もちろん自分で関数型インタフェースを定義することもできる。その場合は@FunctionalInterfaceアノテーションを付与しておくと、インタフェースが関数型インタフェースの条件を満たしていない場合にコンパイルエラーにすることができる。

@FunctionalInterface
public interface TriFunction {
  public int apply(int a, int b, int c);
}

このようにラムダ式は実際には関数型インタフェースのインスタンスを生成しているにすぎない。そのため直接引数に記述するだけでなく、関数型インタフェース型の変数に代入して再利用したり、メソッドの戻り値としてラムダ式を返したりすることも可能だ。

// ラムダ式を変数に代入
TriFunction function = (a, b, c) -> a + b + c;
int result = function.apply(1, 2, 3); // => 6

// 文字列を指定した回数繰り返す関数を返す
public static Function<Integer, String> repeat(String value){
  return (times) -> {
    StringBuilder sb = new StringBuilder();
    for(int i = 0; i < times; i++){
      sb.append(value);
    }
    return sb.toString();
  };
}
// タブ(\t)を10回繰り返した文字列を取得
String value = repeat("\t").apply(10);

Java SE内でのラムダの活用例としては後述するStream APIが代表的だが、細かい部分ではjava.util.loggingパッケージで提供されているロギングAPIが挙げられる。

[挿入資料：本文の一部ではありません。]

(* ===== verification/NodeExamples.v ===== *)
(** * A node, running

    The theorems of [SchemaDb], [NodeStart] and [FullNodeChain] on a node that starts with
    empty databases, syncs a block and finds a commitment to it, with the instances of
    [NodeConcrete]. *)

From S2P Require Import Prelude DaTypes MerkleTree Forks CacheLog SchemaDb StateDb Tables StateMonad WorkingSet ZkStorage.
From S2P Require Import ShortProof ShortHeaderProofProvider BlockVerifier Program Containers EvmState L2Block StfBlueprint.
From S2P Require Import Replay ProverStorage NodeState BlockReplay Evm Accessors LightClient LedgerDb LedgerState.
From S2P Require Import L2Syncer NodeChain NodeStart FullNode FullNodeProps FullNodeChain.
From S2P Require Import Concrete StfConcrete NodeConcrete.

(** ** The parameters *)

#[local] Existing Instance slice_borsh.
#[local] Instance tx_borsh : Borsh L2Tx.t := no_borsh.
#[local] Instance calls_borsh : Borsh evm_CallMessage := no_borsh.
#[local] Instance unit_borsh : Borsh unit := coder_borsh.
#[local] Instance no_blocks : DaBlocks L1UpdateSystemTransactionInfo := {|
  DaBlock := Empty_set;
  get_block_by_hash _ := Err "no block";
  to_short_header_proof b := match b with end
|}.

Abbreviation proof := L1UpdateSystemTransactionInfo.

Definition example_keys (k : bytes) : Prop := k = counter_key.
Definition sequencer_key : bytes := [Byte.x73].

Lemma example_keys_short k : example_keys k → short k.
Proof. by intros ->. Qed.
Lemma example_keys_inj k k' : example_keys k → example_keys k' → key_hash k = key_hash k' → k = k'.
Proof. by intros -> ->. Qed.

Lemma example_genesis_keys rt (st : ProverStorage.t) config ldb (pr : native_provider proof ldb) w a :
  run true (genesis rt config) (WorkingSet.new st, pr) = (Ret a, w) →
  log_keys example_keys (StateCheckpoint.freeze (WorkingSet.checkpoint w.1)).1.1.
Proof. cbn [genesis counting_runtime run]. intros [= _ <-]. unfold log_keys. by repeat constructor. Qed.

(** A block with a transaction is refused. *)
Lemma example_block_keys spec root (s : ProverStorage.t) b rt ldb (pr : native_provider proof ldb) res rt' pr' :
  StfBlueprint.apply_l2_block true spec sequencer_key root s None None Witness.default Witness.default b rt pr =
    Ret (res, rt', pr') → log_keys example_keys (res_state_log res).
Proof.
  unfold StfBlueprint.apply_l2_block. cbn [option_map fmap option_fmap block_working_set]. intros Ha.
  apply bind_Ret in Ha as (ws & Hws & Ha). cbv [mret outcome_mret] in Hws. injection Hws as <-.
  apply bind_Ret in Ha as ([] & _ & Ha). destruct (run _ _ _) as [r w] eqn:Hrun. apply bind_Ret in Ha as (rt1 & -> & Ha).
  apply bind_Ret in Ha as ([res1 pr1] & Hf & Ha). cbv [mret outcome_mret] in Ha. injection Ha as -> -> ->.
  apply map_err_Ret in Hf. unfold block_program, begin_l2_block in Hrun. cbn [begin_l2_block_hook counting_runtime] in Hrun.
  destruct (l2_txs b) as [|tx txs]; cycle 1.
  { exfalso. revert Hrun. cbn. unfold apply_sov_tx_inner. cbn. destruct (L2Tx.verify tx); cbn; done. }
  cbn in Hrun. injection Hrun as <- <-. unfold finalize_l2_block in Hf.
  destruct (StateCheckpoint.freeze _) as [[log wit] cp] eqn:Hfr. apply bind_Ret in Hf as ([[[[tr u] diff] s1] wit1] & _ & Hf).
  destruct (run true (finalize_hook _ _) _) as [r w']. apply bind_Ret in Hf as (a & _ & Hf).
  destruct (StateCheckpoint.freeze_non_provable _) as [acc cp']. destruct (StateCheckpoint.freeze_offchain _) as [[off wit2] cp2].
  apply bind_Ret in Hf as (s2 & _ & Hf). cbv [mret outcome_mret] in Hf. injection Hf as <- _. cbn [res_state_log].
  cbn in Hfr. injection Hfr as <- _ _. unfold log_keys. by repeat constructor.
Qed.

(** ** The databases *)

Definition new_ledger : Rocks := mkMapDb FULL_NODE_LEDGER_TABLES ∅.
Definition new_manager : ProverStorageManager.t :=
  ProverStorageManager.mk (mkMapDb STATE_TABLES ∅) (mkMapDb NATIVE_TABLES ∅).

Lemma new_fresh : fresh FULL_NODE_LEDGER_TABLES new_ledger new_manager.
Proof.
  constructor; [by apply new_holds|by apply new_holds|intros cf; apply bool_decide_eq_true|]. constructor; [by split_and!|apply new_view..].
Qed.
Lemma new_fresh_node : fresh_node new_ledger new_manager.
Proof. constructor; [exact new_fresh|by apply new_holds..]. Qed.

(** ** A block *)

Definition no_memory : memory := (tt, ∅).

Definition no_start : InitParams * Rocks * ProverStorageManager.t :=
  (mkInitParams (mkRootHash []) [], new_ledger, new_manager).
Definition started : InitParams * Rocks * ProverStorageManager.t :=
  ret_or no_start (init_chain (P:=proof) tt no_memory new_ledger new_manager).
Lemma starts : init_chain (P:=proof) tt no_memory new_ledger new_manager = Ret (started.1.1, started.1.2, started.2).
Proof. rewrite <- !surjective_pairing. apply is_ret_or. vm_compute. reflexivity. Qed.

Definition empty_node : L2Syncer := mkSyncer new_manager new_ledger (ForkManager.new MAINNET_FORKS 0) (mkRootHash []) [].
Definition node0 : L2Syncer := ret_or empty_node (new_syncer MAINNET_FORKS started.1.1 started.1.2 started.2).
Lemma syncer_starts : new_syncer MAINNET_FORKS started.1.1 started.1.2 started.2 = Ret node0.
Proof. apply is_ret_or. vm_compute. reflexivity. Qed.

(** The first block, with the state root that the counter has after it. *)
Definition block1_header : L2Header :=
  mkL2Header 1 zero_hash (root_hash (map_root {[counter_key := [Byte.x01]]})) 0 EMPTY_TX_ROOT 10.
Definition block1_hash : bytes := header_digest block1_header.
Definition block1 : L2BlockResponse :=
  mkBlockResponse
    (mkHeaderResponse 1 block1_hash zero_hash (L2Block.l2_state_root block1_header)
       (rolling_hash (sequencer_key ++ block1_hash) ++ rolling_hash block1_hash) 0 10 EMPTY_TX_ROOT) [].

Definition attempt1 : outcome string memory * L2Syncer :=
  process_l2_block (P:=proof) sequencer_key true block1 no_memory node0.
Lemma attempt1_succeeds : is_ret attempt1.1 = true.
Proof. vm_compute. reflexivity. Qed.
Definition node1 : L2Syncer := attempt1.2.

Lemma node1_reached : rtc (node_step (P:=proof) sequencer_key true MAINNET_FORKS FULL_NODE_LEDGER_TABLES) node0 node1.
Proof.
  apply rtc_once. apply (step_block _ _ _ _ _ block1 no_memory attempt1.1);
    [vm_compute; reflexivity|exact (ret_not_panic _ attempt1_succeeds)|exact (surjective_pairing attempt1)].
Qed.

(** ** A commitment and its proof *)

Definition commitment1 : SequencerCommitment := mkCommitment (rolling_hash block1_hash) 1 1.
Definition example_commitments (c : SequencerCommitment) : Prop := c = commitment1.

Definition example_l1_hash : bytes := repeat Byte.x4c 32.
Definition output1 : BatchProofCircuitOutput :=
  mkBatchProofOutput [root_hash (map_root {[counter_key := [Byte.x00]]}); L2Block.l2_state_root block1_header]
    block1_hash [] 1 [serialize_and_calculate_sha_256 commitment1] (1, 1) example_l1_hash None None.

(** One proof verifies. *)
#[local] Instance one_proof : Zkvm := {|
  extract_raw_output p := Some p;
  deserialize_output _ := Some output1;
  zk_verify p _ _ := bool_decide (p = [Byte.x70]);
  verify_and_deserialize_output _ _ _ := None
|}.
Definition example_codes (_ : SpecId) : option method_id_t := Some [0].

Lemma example_outputs_typed (p : bytes) out : extract_output p = Some out → typed out = true.
Proof. intros [= <-]. vm_compute. reflexivity. Qed.
Lemma example_batch_output : batch_output example_commitments output1.
Proof. by exists [commitment1], commitment1. Qed.
Lemma example_commitments_inj c c' :
  example_commitments c → example_commitments c' →
  serialize_and_calculate_sha_256 c = serialize_and_calculate_sha_256 c' → c = c'.
Proof. by intros -> ->. Qed.

#[local] Instance empty_root : RsEmptyRoot.
Proof. done. Qed.

Definition l1_block1 : L1Block := mkL1Block example_l1_hash 5 [] [ItemCommitment commitment1; ItemProof [Byte.x70]].
Definition node2 : L2Syncer :=
  with_ledger_db node1 (process_l1_block (Some MAINNET_FORKS) Mainnet example_codes l1_block1 (sy_ledger_db node1)).2.

Lemma node2_reached :
  rtc (full_node_step (P:=proof) example_commitments MAINNET_FORKS Mainnet example_codes sequencer_key true) (node0, 0) (node2, 5).
Proof.
  eapply rtc_l; [|apply rtc_once].
  - apply (full_node_l2 _ _ _ _ _ _ _ _ block1 no_memory attempt1.1);
      [vm_compute; reflexivity|exact (ret_not_panic _ attempt1_succeeds)|exact (surjective_pairing attempt1)].
  - change 5 with (l1_height l1_block1). apply full_node_l1; [done|unfold in_width; cbn; lia|].
    by repeat constructor.
Qed.

(** ** The theorems *)

Lemma mainnet_forks_some : MAINNET_FORKS ≠ [].
Proof. done. Qed.
Lemma mainnet_forks_len : Z.of_nat (length MAINNET_FORKS) < 2 ^ 64.
Proof. done. Qed.
Lemma example_root_length (r : StorageRootHash) : typed r = true → length (root_hash r) = 32%nat.
Proof. unfold typed, root_typed, hash_typed. apply Nat.eqb_eq. Qed.

Definition node_chain_at_1 : Prop :=
  ∃ head, LedgerDB.get_head_l2_block_height (sy_ledger_db node1) = Ret head ∧
    ∀ h, 1 ≤ h ≤ default 0 head → ∃ b prev f blk,
      LedgerDB.get_l2_block_by_number (mkL2BlockNumber h) (sy_ledger_db node1) = Ret (Some b) ∧ sb_height b = h ∧
      LedgerDB.get_l2_block_by_number (mkL2BlockNumber (h - 1)) (sy_ledger_db node1) = Ret prev ∧
      sb_prev_hash b = from_option sb_hash zero_hash prev ∧
      MAINNET_FORKS !! fork_pos_from_block_number MAINNET_FORKS h = Some f ∧ l2_header blk = stored_header b ∧
      verify_l2_block blk sequencer_key (spec_id f) = Ret tt ∧
      ProverStorage.get_root_hash (ProverStorageManager.create_storage_for_l2_height (sy_storage_manager node1) h) (h + 1) =
        Ret (mkRootHash (sb_state_root b)).

(** The node has one block. *)
Lemma node_chain_witness :
  LedgerDB.get_head_l2_block_height (sy_ledger_db node1) = Ret (Some 1) ∧ node_chain_at_1.
Proof.
  split; [vm_compute; reflexivity|].
  exact (node_chain (P:=proof) example_keys example_keys_short example_keys_inj sequencer_key true MAINNET_FORKS eq_refl
    mainnet_forks_some mainnet_forks_len FULL_NODE_LEDGER_TABLES full_node_by_hash example_genesis_keys example_root_length example_block_keys
    tt no_memory new_ledger new_manager _ _ _ node0 node1 new_fresh starts syncer_starts node1_reached).
Defined.

Lemma restarts : is_ret (init_chain (P:=proof) tt no_memory (sy_ledger_db node1) (sy_storage_manager node1)) = true.
Proof. vm_compute. reflexivity. Qed.

(** Started again, it goes on after that block. *)
Lemma node_restarts_witness :
  sy_l2_block_hash node1 = block1_hash ∧
  init_chain (P:=proof) tt no_memory (sy_ledger_db node1) (sy_storage_manager node1) =
    Ret (mkInitParams (sy_state_root node1) (sy_l2_block_hash node1), sy_ledger_db node1, sy_storage_manager node1).
Proof.
  split; [vm_compute; reflexivity|]. rewrite (is_ret_or no_start _ restarts). apply (f_equal Ret).
  exact (node_restarts (P:=proof) example_keys example_keys_short example_keys_inj sequencer_key true MAINNET_FORKS eq_refl
    mainnet_forks_some mainnet_forks_len FULL_NODE_LEDGER_TABLES full_node_by_hash example_genesis_keys example_root_length example_block_keys
    tt no_memory new_ledger new_manager _ _ _ node0 node1 tt no_memory _ new_fresh starts syncer_starts node1_reached
    (is_ret_or no_start _ restarts)).
Defined.

Definition committed_and_proven (db : Rocks) : Prop :=
  ∃ n committed proven, (∀ i, 1 ≤ i ≤ n → commitment_of_chain 1 db i) ∧
    LedgerDB.get_highest_l2_height_for_status Committed None db = Ret committed ∧
    LedgerDB.get_highest_l2_height_for_status Proven None db = Ret proven ∧
    (if 0 <? n then ∃ c, LedgerDB.get_commitment_by_index n db = Ret (Some c) ∧
       committed = Some (mkHeightIndex (l2_end_block_number c) n)
     else committed = None) ∧
    ∀ p, proven = Some p → ∃ out, verified_output (Some MAINNET_FORKS) Mainnet example_codes out ∧
      p = mkHeightIndex (last_l2_height out) (sequencer_commitment_index_range out).2 ∧
      Forall (λ ih, ∃ c, LedgerDB.get_commitment_by_index ih.1 db = Ret (Some c) ∧
                         serialize_and_calculate_sha_256 c = ih.2) (reported_commitments out) ∧
      (batch_output example_commitments out →
       ∃ c hc, LedgerDB.get_commitment_by_index (hi_commitment_index p) db = Ret (Some c) ∧
         hi_height p = l2_end_block_number c ∧ 1 ≤ hi_commitment_index p ≤ n ∧
         committed = Some hc ∧ hi_height p ≤ hi_height hc).

(** After the L1 block, the block is committed and proven. *)
Lemma full_node_commitments_witness :
  LedgerDB.get_highest_l2_height_for_status Committed None (sy_ledger_db node2) = Ret (Some (mkHeightIndex 1 1)) ∧
  LedgerDB.get_highest_l2_height_for_status Proven None (sy_ledger_db node2) = Ret (Some (mkHeightIndex 1 1)) ∧
  batch_output example_commitments output1 ∧ committed_and_proven (sy_ledger_db node2).
Proof.
  split; [vm_compute; reflexivity|]. split; [vm_compute; reflexivity|]. split; [exact example_batch_output|].
  exact (full_node_commitments (P:=proof) 1 example_commitments MAINNET_FORKS eq_refl mainnet_forks_some mainnet_forks_len
    Mainnet example_codes example_keys example_keys_short example_keys_inj sequencer_key true example_block_keys
    eq_refl (conj eq_refl eq_refl) example_outputs_typed example_genesis_keys example_root_length example_commitments_inj
    tt no_memory new_ledger new_manager _ _ _ node0 node2 5 new_fresh_node starts syncer_starts node2_reached).
Defined.

(** ** A transaction *)

Abbreviation commitments_table := SequencerCommitmentByIndex.

Definition stored_db : Rocks :=
  ret_or new_ledger
    (DB.write_schemas (SchemaBatch.put commitments_table 2 commitment1 (SchemaBatch.put commitments_table 1 commitment1 SchemaBatch.new))
       new_ledger).
(** The second commitment is deleted and a zeroth one written. *)
Definition open_tx : DbTransaction.t :=
  DbTransaction.delete commitments_table 2 (DbTransaction.put commitments_table 0 commitment1 (DbTransaction.new stored_db)).
Definition committed_db : Rocks :=
  ret_or new_ledger (DB.write_schemas (DbTransaction.into_batch open_tx) (DbTransaction.db open_tx)).
Lemma commits_tx : DB.write_schemas (DbTransaction.into_batch open_tx) (DbTransaction.db open_tx) = Ret committed_db.
Proof. apply is_ret_or. vm_compute. reflexivity. Qed.

Lemma transaction_as_committed_witness :
  DbTransaction.get_largest commitments_table open_tx = Ret (Some (1, commitment1)) ∧
  (∀ key, DbTransaction.read commitments_table open_tx key = DB.get commitments_table committed_db key) ∧
  (∀ key, DbTransaction.get_prev commitments_table open_tx key =
          DbTransaction.get_prev commitments_table (DbTransaction.new committed_db) key) ∧
  DbTransaction.get_largest commitments_table open_tx =
    DbTransaction.get_largest commitments_table (DbTransaction.new committed_db).
Proof. split; [vm_compute; reflexivity|]. exact (transaction_as_committed commitments_table open_tx committed_db eq_refl commits_tx). Defined.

ロギングAPIは実行時のログレベルによって出力するログをフィルタリングすることが可能だが、ログを出力しない場合は出力文字列を組み立てる処理が無駄な負荷となってしまうため、以下のようにログの前に該当のログレベルが出力対象かどうかのチェック処理を行うことが一般的だった。

if (logger.isLoggable(Level.INFO)) {
  logger.info("Info:" + infoMsg);
}

しかし、Java 8ではLoggerにラムダ式を受け取るメソッドが追加されている。これらのメソッドは実際にログを出力する場合のみラムダ式を評価し、その戻り値をログに出力する。ログを出力しない場合はラムダ式が評価されないため、余計な負荷を最低限に抑えることができるというわけだ。